Akibatnya, kata dia, anak-anak lebih menyukai rasa manis dan enggan untuk memakan makanan sehat, sehingga menurunkan nafsu makan mereka dan berakhir terkena stunting. Dampak lainnya adalah meningkatnya jumlah penderita diabetes tipe II.

Di wilayah Jabodetabek, Jawa Barat, Jawa Timur, dan DIY, Kopmas menemukan kader posyandu tidak bisa membedakan antara anak stunting dan gizi buruk. Pelibatan kader dalam pengentasan stunting juga sebatas pendataan warga saja.
 

“Masih banyak kader yang ketika dia datang hanya sebatas datang. Jadi yang mereka butuhkan hanya catatan. Mereka kan sudah diarahkan ketika tinggi badan dan berat badan di bawah garis merah, ini stunting, lalu sudah,” katanya.

Baca juga: Pemkot Mataram melibatkan kader posyandu untuk layanan vaksinasi
Baca juga: Wali Kota Mataram mengapresiasi kader posyandu wujudkan "Bangga Kencana"

Dalam kesempatan itu Yuli menyarankan agar pemerintah memberikan pembekalan pengetahuan gizi dan batasan konsumsi gula, garam, dan lemak, oleh kader posyandu Guna menunjang sosialisasi bahaya konsumsi gula berlebihan pada anak kepada kader dan masyarakat, pemerintah melalui Kementerian Kesehatan (Kemenkes) bisa membuat Iklan Layanan Masyarakat (ILM) yang dapat ditayangkan melalui sosial media sebagai media yang mudah diakses oleh setiap pihak.

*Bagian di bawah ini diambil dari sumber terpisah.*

(* ===== verification/_CoqProject ===== *)
-Q . S2P
Prelude.v
Wire.v
Atom.v
Resource.v
DixUtils.v
Request.v
Property.v
Selection.v
EventQueue.v
RecordSet.v
Timers.v
ClientIO.v
ClientInput.v
ClientOutput.v
Sync.v
SyncRequest.v
SyncAlarm.v
SyncSafe.v
SyncLive.v
SyncTyped.v
Region.v
RegionSort.v
RegionBand.v
RegionUnion.v
RegionJoin.v
RegionLoop.v
RegionScatter.v
RegionValid.v
RegionMake.v
Grabs.v
GrabSets.v
GrabHeap.v
GrabAction.v
GrabDelete.v
GrabPlan.v
GrabScan.v
GrabUngrab.v
GrabSubtract.v
GrabAdd.v
GrabRequest.v
GrabClient.v
GrabPolicy.v
GrabEvent.v
Privates.v
PrivateLayout.v
PrivateState.v
PrivateFixup.v
PrivateVisit.v
PrivateScreen.v
PrivatePhase.v
PrivateGrow.v
PrivateRegister.v
PrivateMove.v
PrivateUse.v
PrivateAccess.v
PrivateObjects.v
PrivateExample.v
Glyphs.v
GlyphRequest.v
GlyphProbe.v
GlyphTable.v
GlyphHash.v
GlyphInv.v
GlyphFree.v
GlyphAdd.v
GlyphSets.v
GlyphCollect.v
GlyphPending.v
GlyphServe.v
GlyphScreen.v
GlyphPolicy.v
GlyphText.v
GlyphWalk.v
GlyphTextSafe.v
GlyphTextWire.v
GlyphTextRead.v
GlyphTextDraw.v
GlyphExample.v
GlyphTextExample.v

Yuli menyarankan pemerintah untuk mendorong produsen ikut berpartisipasi dalam memberikan edukasi dan sosialisasi penggunaan kental manis yang benar. Salah satunya menekankan bahwa kental manis tidak boleh digunakan sebagai pengganti susu “Yang sangat kita inginkan kalau bisa dari kecil anak-anak, ketika masa MPASI itu dikenalkan berbagai macam rasa, jadi dia tidak bergantung pada rasa manis,” ujarnya.